Niestety, jeśli jest to któryś z kolei poród, albo też dziecko bardzo duże, czy samo rozwiązanie było z pomocą kleszczy i innych narzędzi położniczych, takie obniżenie może być znaczne i wiązać się chociażby z nietrzymaniem moczu. Czasem jest to tylko uczucie ciała obcego w pochwie, wyczuwalna palcami gulka. Młode kobiety wstydzą się tego i często nie rozmawiają o tym nawet ze swoim ginekologiem.
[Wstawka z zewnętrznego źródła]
(* ===== verification/Ntoa.v ===== *)
(** * Formatted output: sinks and integers (sys/vsprintf.c, first part)

    An output function takes a character, the index it has in the output and the
    limit, and changes whatever it writes to: a sink is that state [S] with the
    function [out].  The state that the formatting functions thread is the sink
    and the index of the next character. *)

From S2P Require Import Prelude Config.

Definition PRINTF_NTOA_BUFFER_SIZE : Z := 32.

Definition FLAGS_ZEROPAD : Z := BIT 0.
Definition FLAGS_LEFT : Z := BIT 1.
Definition FLAGS_PLUS : Z := BIT 2.
Definition FLAGS_SPACE : Z := BIT 3.
Definition FLAGS_HASH : Z := BIT 4.
Definition FLAGS_UPPERCASE : Z := BIT 5.
Definition FLAGS_CHAR : Z := BIT 6.
Definition FLAGS_SHORT : Z := BIT 7.
Definition FLAGS_LONG : Z := BIT 8.
Definition FLAGS_LONG_LONG : Z := BIT 9.
Definition FLAGS_PRECISION : Z := BIT 10.
Definition FLAGS_ADAPT_EXP : Z := BIT 11.

(** Characters the code writes. *)
Definition ch_space : Z := 32.
Definition ch_0 : Z := 48.

(** [buf[len++] = c] *)
Definition buf_push (buf : list Z) (len c : Z) : exec (list Z * Z) :=
  buf ← of_opt (zset buf len c); Ret (buf, len + 1).

(** [while (cond(len)) buf[len++] = '0'] *)
Definition buf_zeros (cond : Z → bool) (buf : list Z) (len : Z) : exec (list Z * Z) :=
  while 64 (fun '(_, len) => cond len) (fun '(buf, len) => buf_push buf len ch_0) (buf, len).

(** The digits of a value, the lowest first, as long as the buffer has room. *)
Definition digit_char (flags digit : Z) : Z :=
  if digit <? 10 then ch_0 + digit else (if has flags FLAGS_UPPERCASE then 65 else 97) + digit - 10.

Definition ntoa_digits (value base flags : Z) : exec (list Z * Z) :=
  let body '(value, buf, len) :=
    '(buf, len) ← buf_push buf len (digit_char flags (u8 (value mod base)));
    Ret (value / base, buf, len) in
  st ← body (value, replicate 32 0, 0);
  '(_, buf, len) ← while 32 (fun '(value, _, len) => truth value && (len <? PRINTF_NTOA_BUFFER_SIZE)) body st;
  Ret (buf, len).

(** The parts of [_ntoa_format] that fill the buffer: the zeros, with the width that
    is left, the prefix of the base, and the sign. *)
Definition fill_pad (buf : list Z) (len : Z) (negative : bool) (prec width flags : Z) :
    exec (list Z * Z * Z) :=
  if negb (has flags FLAGS_LEFT) then
    let width :=
      if truth width && has flags FLAGS_ZEROPAD &&
         (negative || has flags (Z.lor FLAGS_PLUS FLAGS_SPACE)) then width - 1 else width in
    '(buf, len) ← buf_zeros (fun len => (len <? prec) && (len <? PRINTF_NTOA_BUFFER_SIZE)) buf len;
    '(buf, len) ← buf_zeros (fun len => has flags FLAGS_ZEROPAD && (len <? width) &&
                                        (len <? PRINTF_NTOA_BUFFER_SIZE)) buf len;
    Ret (buf, len, width)
  else Ret (buf, len, width).
(* ===== verification/Cpu.v ===== *)
(** * Processors (driver/cpu/cpu.c, driver/cpu/riscv.c, sys/smp.c)

    The table [cpus] maps the logical number of a CPU to a device object; the
    objects and the threads are numbers, and [kern] holds their fields together
    with the memory that system calls write to.  The CPU that runs a function is
    given by its physical number, [hart] (what [k_arch_get_cpu_id] reads).  A lock
    is 0 or 1: a function runs alone until it waits, and taking a lock that is
    taken does not come back.  The operations of the CPU driver are parameters. *)

From S2P Require Import Prelude Config CString Event Regs.

Record k_cpu_futex := mk_futex {
  fx_uaddr : Z;
  fx_val : Z;
  fx_bitset : Z;
  fx_wakeup : Z
}.

Record k_cpu_device := mk_cpu {
  id_cpu : Z;
  id_phys : Z;
  cpu_running : Z;
  cpu_regs : option user_regs;
  cpu_lock : Z;
  cpu_ti : option Z;
  cpu_ti_idle : option Z;
  cpu_ti_task : option Z;
  cpu_handlers : list Z;
  cpu_futex : k_cpu_futex;
  line_size_i : Z;
  line_size_d : Z
}.

Record k_thread_info := mk_thread {
  ti_tid : Z;
  ti_avail : Z;
  ti_running : Z;
  ti_flags : Z;
  ti_sp : Z;
  ti_robust_list : Z;
  ti_robust_len : Z;
  ti_ctid : Z;
  ti_ptid : Z;
  ti_tls : Z;
  ti_regs : user_regs;
  ti_cpu : option Z
}.

Record k_proc_info := mk_proc {
  pi_pid : Z;
  pi_avail : Z;
  pi_lock : Z;
  pi_leader : option Z;
  pi_fdset : list (option Z)
}.

Record kern := mk_kern {
  k_cpus : list (option Z);
  k_cpu_objs : gmap Z k_cpu_device;
  k_uniq_id_cpu : Z;
  k_ti : list k_thread_info;
  k_uniq_tid : Z;
  k_pi : k_proc_info;
  k_lock_smp : Z;
  k_mem : mem
}.

(** A larger state that the CPUs and threads are part of: what the handlers of events
    may change. *)
Class HasKern (W : Type) := {
  kern_of : W → kern;
  put_kern : kern → W → W
}.
#[export] Instance kern_has_kern : HasKern kern := {| kern_of := fun k => k; put_kern := fun k _ => k |}.

(** ** Objects *)

Definition get_cpu (k : kern) (c : Z) : exec k_cpu_device := of_opt (k_cpu_objs k !! c).
Definition put_cpu (k : kern) (c : Z) (x : k_cpu_device) : kern :=
  mk_kern (k_cpus k) (<[c := x]> (k_cpu_objs k)) (k_uniq_id_cpu k) (k_ti k) (k_uniq_tid k) (k_pi k)
    (k_lock_smp k) (k_mem k).
Definition get_thread (k : kern) (t : Z) : exec k_thread_info := of_opt (zget (k_ti k) t).
Definition put_thread (k : kern) (t : Z) (x : k_thread_info) : exec kern :=
  l ← of_opt (zset (k_ti k) t x);
  Ret (mk_kern (k_cpus k) (k_cpu_objs k) (k_uniq_id_cpu k) l (k_uniq_tid k) (k_pi k) (k_lock_smp k) (k_mem k)).
Definition with_tid (k : kern) (n : Z) : kern :=
  mk_kern (k_cpus k) (k_cpu_objs k) (k_uniq_id_cpu k) (k_ti k) n (k_pi k) (k_lock_smp k) (k_mem k).
Definition with_proc (k : kern) (p : k_proc_info) : kern :=
  mk_kern (k_cpus k) (k_cpu_objs k) (k_uniq_id_cpu k) (k_ti k) (k_uniq_tid k) p (k_lock_smp k) (k_mem k).
Definition with_smp (k : kern) (l : Z) : kern :=
  mk_kern (k_cpus k) (k_cpu_objs k) (k_uniq_id_cpu k) (k_ti k) (k_uniq_tid k) (k_pi k) l (k_mem k).
Definition with_kmem (k : kern) (m : mem) : kern :=
  mk_kern (k_cpus k) (k_cpu_objs k) (k_uniq_id_cpu k) (k_ti k) (k_uniq_tid k) (k_pi k) (k_lock_smp k) m.
Definition with_cpus (k : kern) (l : list (option Z)) (n : Z) : kern :=
  mk_kern l (k_cpu_objs k) n (k_ti k) (k_uniq_tid k) (k_pi k) (k_lock_smp k) (k_mem k).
Tymczasem lekkie obniżenie może się nasilać wskutek noszenia ciężarów, dużego wysiłku, a także oczywiście przy kolejnej ciąży, nie można wiec go bagatelizować.
Zdarza się, że po zaprzestaniu karmienia, kiedy ustabilizują się estrogeny w organizmie, pochwa sama wraca na swoje miejsce, czasem lekarz przepisuje kurację estrogenową. Można skorzystać z laseroterapii, choć to drogi zabieg, ale wart spróbowania. W zaawansowanych przypadkach pomoże już tylko droga operacyjna. Zawsze warto ćwiczyć mięśnie Kegla, by nie dopuścić do pogorszenia sytuacji, w aptece można kupić nawet specjalne do tego stożki. W większych miastach można poszukać specjalnego fizjoterapeuty specjalizującego się w sprawach ginekologicznych, fizjoterapia pod fachowym okiem czyni cuda.
Co ciekawe, nawet po cesarskim cięciu można mieć ten problem, bo już sama obecność dużego brzucha wpływa na stan więzadeł.
Doświadczone położna radzą młodym mamom jak najpóźniej wrócić do pełnej aktywności, dać organizmowi się zregenerować i nie wstawać od razu po porodzie, tymczasem my młode mamy 21 wieku chciałybyśmy mieć figurę jeszcze lepszą niż przed ciążą bardzo krótko po niej, chcemy być supermenkami i bierzemy na siebie za wiele obowiązków. Kiedyś kobiety trzymano w szpitalu tydzień po porodzie fizjologicznych, dziś wychodzi się na drugi dzień, trzeciego robi się zakupy itd., bez czasu na regenerację.
Najlepiej jednak zapobiegać obniżeniu narządów poprzez ćwiczenia mięsni dna miednicy, noszenie kulek gejszy (co dodatkowo działa jak afrodyzjak) i porozmawiać przed ciążą z lekarzem o profilaktyce.